Member of the Regular Batasang Pambansa
- In office June 30, 1984 – March 25, 1986 Serving with Alejandro Almendras
- Constituency: Davao del Sur

Personal details
- Born: December 3, 1943 Second Philippine Republic
- Died: June 10, 2021 (aged 77) Digos, Davao del Sur, Philippines
- Party: Independent (2018–2021)
- Other political affiliations: Nacionalista (2009–2018) Lakas (2007–2009) NPC (2001–2007) LAMMP (1998–2001) PDP–Laban (1984–1986)
- Spouse: Mercedes Chan Cagas
- Children: Marc Douglas Cagas IV

= Douglas Cagas =

Philippine politician (1943–2021)

Douglas "Dodo" Ralota Cagas (December 3, 1943 – June 10, 2021) was a Filipino politician and a representative of the first district of the Philippine province of Davao del Sur. He later served as governor of Davao del Sur from 2007 to 2013 and again from 2016 until his death.

==Biography==
A member of the well-known Cagas clan, Cagas was an important and controversial personality within the Mindanao political movement. He began his political career in the early 1980s as a member of the Regular National Assembly of his province, and then became a member of the House of Representatives between 1998 and 2007. At the end of his term as representative, he was elected governor of Davao del Sur, a position he held until 2013 and again from 2016 until his death. Accused of being the instigator of the murder of journalist Nestor Bedolido in Digos in 2010, four years later, Cagas surrendered to law enforcement after an arrest warrant was issued against him. Released from prison in 2016, he was then accused by Senator Leila de Lima, along with her son and Arrel Olaño, of having appropriated approximately 9.3 million pesos through the pork barrel system during his mandate as representative.

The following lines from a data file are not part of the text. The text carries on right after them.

(** Modelled from the spec: schemas/jobNew.json, jobUpdate.json and
    jobSearch.json, which are not among the sources.  Creation: "required:
    title, salary, equity, companyHandle with correct types".  Update: "only
    title/salary/equity allowed, all optional, reject unknown keys".  Search:
    "optional keys minSalary (non-negative number), hasEquity (boolean), title
    (string)", and "no other keys are accepted". *)
Definition prop (k : string) (t : jtype) : property_schema :=
  {| p_name := k; p_type := t; p_nonnegative := false |}.

Definition schema_of (s : schema) : object_schema :=
  match s with
  | jobNewSchema =>
      {| properties := [prop "title" TString; prop "salary" TInteger;
                        prop "equity" TString; prop "companyHandle" TString];
         required := ["title"; "salary"; "equity"; "companyHandle"];
         additionalProperties := true |}
  | jobUpdateSchema =>
      {| properties := [prop "title" TString; prop "salary" TInteger;
                        prop "equity" TString];
         required := [];
         additionalProperties := false |}
  | jobSearchSchema =>
      {| properties := [ {| p_name := "minSalary"; p_type := TNumber;
                            p_nonnegative := true |};
                         prop "hasEquity" TBoolean; prop "title" TString];
         required := [];
         additionalProperties := false |}
  end.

==Personal life and death==
Cagas was married to Chinese-Filipino Mercedes Chan Cagas, with whom he had a son, Marc. Both in turn entered politics.

Cagas died from complications of COVID-19 on June 10, 2021, at the Digos Medical Center, where he had been hospitalized for three weeks. He was succeeded as Governor by his son Marc.